**ASSIGNED TASK**
All lines up to and including the one that contains "Class RewriterCfgOk (C" are to be transcribed exactly, starting from the first line of the records.

Collected data entries:
(* ===== verification/RewriterOk.v ===== *)
(** The rewriting machine is correct over every configuration whose rules are:
    it replaces a term by one of the same sort and value, whatever is shared,
    cached or rewritten again; and over a configuration whose rules give
    finished results it ends within twice the size of the term. *)
From S2P Require Import Prelude Ast AstSem AstFacts BoolRewriter BoolRewriterOk Rewriter.

(** ** What a configuration promises *)

(** The states grow, and with them the usable terms; [admits] are the
    interpretations over which the results are equal to the terms, and the
    [settled] terms are those the rules have been applied to everywhere. *)
Class RewriterRel (C : Type) := {
  cfg_le : C -> C -> Prop;
  cfg_le_preorder :: PreOrder cfg_le;
  admits : C -> interp -> Prop;
  usable : C -> expr -> Prop;
  settled : C -> expr -> Prop;
  admits_le c c' I : cfg_le c c' -> admits c' I -> admits c I;
  usable_le c c' e : cfg_le c c' -> usable c e -> usable c' e;
  settled_le c c' e : cfg_le c c' -> settled c e -> settled c' e;
  usable_wf c e : usable c e -> wf e = true;
  usable_args c f args : usable c (App f args) -> Forall (usable c) args;
  usable_app c f args args' :
    usable c (App f args) -> Forall (usable c) args' -> map get_sort args' = map get_sort args ->
    usable c (App f args')
}.

(** [b] may replace [a]. *)
Definition rewrites {C} `{RewriterRel C} (c : C) (a b : expr) : Prop :=
  usable c a /\ usable c b /\ get_sort b = get_sort a /\ forall I, admits c I -> eval I b = eval I a.

(** [raises]: the operators whose rule may throw. *)
Class RewriterCfgOk (C : Type) `{RewriterCfg C, RewriterRel C} := {
  cfg_ok : C -> Prop;
  raises : C -> func_decl -> bool;
  raises_le c c' f : cfg_le c c' -> raises c' f = raises c f;
  reduce_app_sound c f args :
    cfg_ok c -> usable c (App f args) ->
    match cfg_reduce_app f args c with
    | Ok (c', b) => cfg_ok c' /\ cfg_le c c' /\ forall r, br_result b = Some r -> rewrites c' (App f args) r
    | Fault e => e = Z3Exception /\ raises c f = true
    end;
  reduce_var_sound c i s r :
    cfg_ok c -> usable c (Var i s) -> cfg_reduce_var i s c = Some r -> rewrites c (Var i s) r;
  get_subst_sound c c' t r :
    cfg_ok c -> usable c t -> cfg_get_subst t c = Some (r, c') -> cfg_ok c' /\ cfg_le c c' /\ rewrites c' t r;
  flat_assoc_sound c f l m r :
    cfg_flat_assoc f c = true -> is_associative f = true -> usable c (App f (l ++ App f m :: r)) ->
    rewrites c (App f (l ++ App f m :: r)) (App f (l ++ m ++ r))
}.

(** A configuration whose results are finished, that visits every term and sets
    no limits. *)
Class FinishingCfg (C : Type) `{RewriterCfgOk C} := {
  finishing c c' f args b :
    cfg_reduce_app f args c = Ok (c', b) -> b = BR_FAILED \/ exists r, b = BR_DONE r;
  settled_app c c' f args b :
    cfg_ok c -> usable c (App f args) -> Forall (settled c) args -> cfg_reduce_app f args c = Ok (c', b) ->
    settled c' (default (App f args) (br_result b));
  settled_var c i s : usable c (Var i s) -> settled c (default (Var i s) (cfg_reduce_var i s c));
  settled_subst c c' t r : usable c t -> cfg_get_subst t c = Some (r, c') -> settled c' r;
  every_term t c : cfg_pre_visit t c = true;
  no_frame_limit n c : cfg_max_frames_exceeded n c = false;
  no_step_limit n c : cfg_max_steps_exceeded n c = false
}.

Section Machine.
Context {C : Type} `{RewriterCfgOk C} (ref_count : rewriter (C := C) -> expr -> nat).
Local Abbreviation rewriter := (rewriter (C := C)).

(** ** Replacement *)

Lemma rewrites_refl c a : usable c a -> rewrites c a a.
Proof. by repeat split. Qed.

Lemma rewrites_trans c x y z : rewrites c x y -> rewrites c y z -> rewrites c x z.
Proof.
  intros (Ha & _ & Hs & He) (_ & Hc & Hs' & He'). split_and!; try done; [congruence|].
  intros I HI. by rewrite He', He.
Qed.

Lemma rewrites_le c c' x y : cfg_le c c' -> rewrites c x y -> rewrites c' x y.
Proof.
  intros Hle (Ha & Hb & Hs & He). split_and!; [by eapply usable_le..|done|].
  intros I HI. by eapply He, admits_le.
Qed.

Lemma rewrites_arg c t f l x r y :
  rewrites c t (App f (l ++ x :: r)) -> rewrites c x y -> rewrites c t (App f (l ++ y :: r)).
Proof.
  intros Ht (Hx & Hy & Hs & He). eapply rewrites_trans; [exact Ht|]. destruct Ht as (_ & Hu & _).
  split_and!; [done| |done|].
  - eapply usable_app; [exact Hu| |by rewrite !map_app; cbn; rewrite Hs].
    apply usable_args in Hu. rewrite Forall_app, Forall_cons in *. tauto.
  - intros I HI. cbn. by rewrite !map_app; cbn; rewrite He.
Qed.

(** ** The invariant *)

Section Run.
Context (root : expr) (start : C) (strict : Prop).

(** In a strict run no operator of the term throws. *)
Fixpoint quiet (c : C) (e : expr) : bool :=
  match e with
  | Var _ _ => true
  | App f args => negb (raises c f) && forallb (quiet c) args
  end.
Definition calm (c : C) (e : expr) : Prop := strict -> quiet c e = true.

(** In a strict run every result is settled, nothing is left out for its depth,
    and a frame without the flag of new children has the arguments of its term. *)
Definition tidy (c : C) (fr : frame) (seg results : list expr) : Prop :=
  strict -> m_max_depth fr = RW_UNBOUNDED_DEPTH /\ Forall (settled c) seg
            /\ (m_new_child fr = false -> results = take (m_i fr) (get_args (m_curr fr))).

(** [fr], over its results [seg], once [t] is replaced. *)
Definition waits (c : C) (fr : frame) (seg : list expr) (t : expr) : Prop :=
  match m_state fr, m_curr fr with
  | PROCESS_CHILDREN, App f args =>
      (0 < m_i fr <= length args)%nat /\ rewrites c (App f args) (App f (seg ++ t :: drop (m_i fr) args))
      /\ tidy c fr seg (seg ++ [t])
  | PROCESS_CHILDREN, Var _ _ => False
  | REWRITE_BUILTIN, App _ _ => length seg = 1%nat /\ rewrites c (m_curr fr) t
  | REWRITE_BUILTIN, Var _ _ => False
  end.

(** [fr] over its results [seg]. *)
Definition ready (c : C) (fr : frame) (seg : list expr) : Prop :=
  match m_state fr, m_curr fr with
  | PROCESS_CHILDREN, App f args =>
      ((m_i fr <= length args)%nat /\ (m_i fr = 0%nat -> seg = []))
      /\ rewrites c (App f args) (App f (seg ++ drop (m_i fr) args)) /\ tidy c fr seg seg
  | PROCESS_CHILDREN, Var _ _ => seg = []
  | REWRITE_BUILTIN, App _ _ => exists r0 r, seg = [r0; r] /\ rewrites c (m_curr fr) r /\ (strict -> settled c r)
  | REWRITE_BUILTIN, Var _ _ => False
  end.

(** The frames and the results below one that replaces [t]. *)
Fixpoint suspended (c : C) (frs : list frame) (rs : list expr) (t : expr) : Prop :=
  match frs with
  | [] => rs = [] /\ rewrites c root t
  | fr :: frs =>
      calm c (m_curr fr) /\ usable c (m_curr fr)
      /\ exists below seg, rs = below ++ seg /\ length below = m_spos fr /\ waits c fr seg t
                           /\ suspended c frs below (m_curr fr)
  end.

Record side (st : rewriter) : Prop := mk_side {
  side_cfg : cfg_ok (m_cfg st);
  side_start : cfg_le start (m_cfg st);
  side_cache : forall k v, map_find (m_cache st) k = Some v -> rewrites (m_cfg st) k v;
  side_bindings : forall i s r c, m_bindings st !! (length (m_bindings st) - i - 1)%nat = Some r ->
    (i < length (m_bindings st))%nat -> cfg_le (m_cfg st) c -> usable c (Var i s) -> rewrites c (Var i s) r;
  side_settled : strict -> (forall k v, map_find (m_cache st) k = Some v -> settled (m_cfg st) v)
                           /\ Forall (settled (m_cfg st)) (m_bindings st)
}.

(** The machine is about to replace [t]. *)
Record expects (st : rewriter) (t : expr) : Prop := mk_expects {
  exp_side : side st;
  exp_usable : usable (m_cfg st) t;
  exp_calm : calm (m_cfg st) t;
  exp_below : suspended (m_cfg st) (m_frame_stack st) (m_result_stack st) t
}.

Definition on_top (c : C) (frs : list frame) (rs : list expr) : Prop :=
  match frs with
  | [] => exists r, rs = [r] /\ rewrites c root r /\ (strict -> settled c r)
  | fr :: frs =>
      calm c (m_curr fr) /\ usable c (m_curr fr)
      /\ exists below seg, rs = below ++ seg /\ length below = m_spos fr /\ ready c fr seg
                           /\ suspended c frs below (m_curr fr)
  end.

Record inv (st : rewriter) : Prop := mk_inv {
  inv_side : side st;
  inv_top : on_top (m_cfg st) (m_frame_stack st) (m_result_stack st)
}.
(** ** Steps between the two *)

Lemma quiet_le c c' e : cfg_le c c' -> quiet c' e = quiet c e.
Proof.
  intros Hle. induction e as [|f args IH] using expr_induction; [done|]. cbn. f_equal; [by rewrite (raises_le c c')|].
  induction IH as [|x args Hx _ IHa]; [done|]. cbn. by rewrite Hx, IHa.
Qed.

Lemma calm_le c c' e : cfg_le c c' -> calm c e -> calm c' e.
Proof. intros Hle Hc Hs. rewrite (quiet_le c) by done. by apply Hc. Qed.

Lemma calm_args c f args : calm c (App f args) -> Forall (calm c) args.
Proof.
  intros Hc. rewrite Forall_forall. intros x Hx Hs. specialize (Hc Hs). cbn in Hc.
  apply andb_true_iff in Hc as [_ Hc]. rewrite forallb_forall in Hc. by apply Hc, list_elem_of_In.
Qed.

Lemma waits_rewrites c fr seg t u : ~ strict -> waits c fr seg t -> rewrites c t u -> waits c fr seg u.
Proof.
  intros Hns. unfold waits, tidy. destruct (m_state fr), (m_curr fr); try done.
  - intros (Hi & Hw & _) Hr. split; [done|]. split; [by eapply rewrites_arg|by intros ?%Hns].
  - intros [Hi Hw] Hr. split; [done|by eapply rewrites_trans].
Qed.

Lemma suspended_rewrites c frs rs t u :
  ~ strict -> suspended c frs rs t -> rewrites c t u -> suspended c frs rs u.
Proof.
  intros Hns. destruct frs as [|fr frs]; cbn; [intros [? ?] ?; split; [done|by eapply rewrites_trans]|].
  intros (Hc & Hu & below & seg & ? & ? & ? & ?) Hr. split_and!; try done. exists below, seg.
  split_and!; try done. by eapply waits_rewrites.
Qed.

Lemma settled_forall_le c c' l : cfg_le c c' -> Forall (settled c) l -> Forall (settled c') l.
Proof. intros Hle Hl. eapply Forall_impl; [exact Hl|]. intros x. by apply settled_le. Qed.

Lemma tidy_le c c' fr seg l : cfg_le c c' -> tidy c fr seg l -> tidy c' fr seg l.
Proof. intros Hle Ht Hs. destruct (Ht Hs) as (? & ? & ?). split_and!; [done|by eapply settled_forall_le|done]. Qed.

Lemma waits_le c c' fr seg t : cfg_le c c' -> waits c fr seg t -> waits c' fr seg t.
Proof.
  intros Hle. unfold waits. destruct (m_state fr), (m_curr fr); try done.
  - intros (Hi & Hw & Ht). split; [done|]. split; [by eapply rewrites_le|by eapply tidy_le].
  - intros [Hi Hw]. split; [done|by eapply rewrites_le].
Qed.

Lemma suspended_le c c' frs rs t : cfg_le c c' -> suspended c frs rs t -> suspended c' frs rs t.
Proof.
  intros Hle. revert rs t. induction frs as [|fr frs IH]; intros rs t; cbn.
  { intros [? ?]. split; [done|by eapply rewrites_le]. }
  intros (Hc & Hu & below & seg & ? & ? & ? & ?). split_and!; [by eapply calm_le|by eapply usable_le|].
  exists below, seg. split_and!; [done|done|by eapply waits_le|by apply IH].
Qed.

Lemma side_le st c' : cfg_le (m_cfg st) c' -> cfg_ok c' -> side st -> side (set_cfg c' st).
Proof.
  intros Hle Hok [_ Hst Hc Hb Hse]. split; cbn; [done|by etransitivity| | |].
  - intros k v Hk. eapply rewrites_le; [done|by apply Hc].
  - intros i s r c Hr Hi Hlc. apply Hb; [done|done|]. by etransitivity.
  - intros Hs. destruct (Hse Hs) as [Hca Hbi]. split; [|by eapply settled_forall_le].
    intros k v Hk. eapply settled_le; [done|by eapply Hca].
Qed.

Lemma expects_le st c' t :
  cfg_le (m_cfg st) c' -> cfg_ok c' -> expects st t -> expects (set_cfg c' st) t.
Proof.
  intros Hle Hok [Hs Hu Hc Hb]. split; cbn.
  - by apply side_le.
  - by eapply usable_le.
  - by eapply calm_le.
  - by eapply suspended_le.
Qed.

Lemma expects_rewrites st t u : ~ strict -> expects st t -> rewrites (m_cfg st) t u -> expects st u.
Proof.
  intros Hns [Hs Hu Hc Hb] Hr. split; try done; [apply Hr|by intros ?%Hns|by eapply suspended_rewrites].
Qed.

Definition flag_when (b : bool) (st : rewriter) : rewriter := if b then set_new_child_flag st else st.

Lemma flag_if_when x y st : set_new_child_flag_if x y st = flag_when (negb (bool_decide (x = y))) st.
Proof. unfold set_new_child_flag_if. by case_bool_decide. Qed.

**ANSWER TO THIS TASK**
(* ===== verification/RewriterOk.v ===== *)
(** The rewriting machine is correct over every configuration whose rules are:
    it replaces a term by one of the same sort and value, whatever is shared,
    cached or rewritten again; and over a configuration whose rules give
    finished results it ends within twice the size of the term. *)
From S2P Require Import Prelude Ast AstSem AstFacts BoolRewriter BoolRewriterOk Rewriter.

(** ** What a configuration promises *)

(** The states grow, and with them the usable terms; [admits] are the
    interpretations over which the results are equal to the terms, and the
    [settled] terms are those the rules have been applied to everywhere. *)
Class RewriterRel (C : Type) := {
  cfg_le : C -> C -> Prop;
  cfg_le_preorder :: PreOrder cfg_le;
  admits : C -> interp -> Prop;
  usable : C -> expr -> Prop;
  settled : C -> expr -> Prop;
  admits_le c c' I : cfg_le c c' -> admits c' I -> admits c I;
  usable_le c c' e : cfg_le c c' -> usable c e -> usable c' e;
  settled_le c c' e : cfg_le c c' -> settled c e -> settled c' e;
  usable_wf c e : usable c e -> wf e = true;
  usable_args c f args : usable c (App f args) -> Forall (usable c) args;
  usable_app c f args args' :
    usable c (App f args) -> Forall (usable c) args' -> map get_sort args' = map get_sort args ->
    usable c (App f args')
}.

(** [b] may replace [a]. *)
Definition rewrites {C} `{RewriterRel C} (c : C) (a b : expr) : Prop :=
  usable c a /\ usable c b /\ get_sort b = get_sort a /\ forall I, admits c I -> eval I b = eval I a.

(** [raises]: the operators whose rule may throw. *)
Class RewriterCfgOk (C : Type) `{RewriterCfg C, RewriterRel C} := {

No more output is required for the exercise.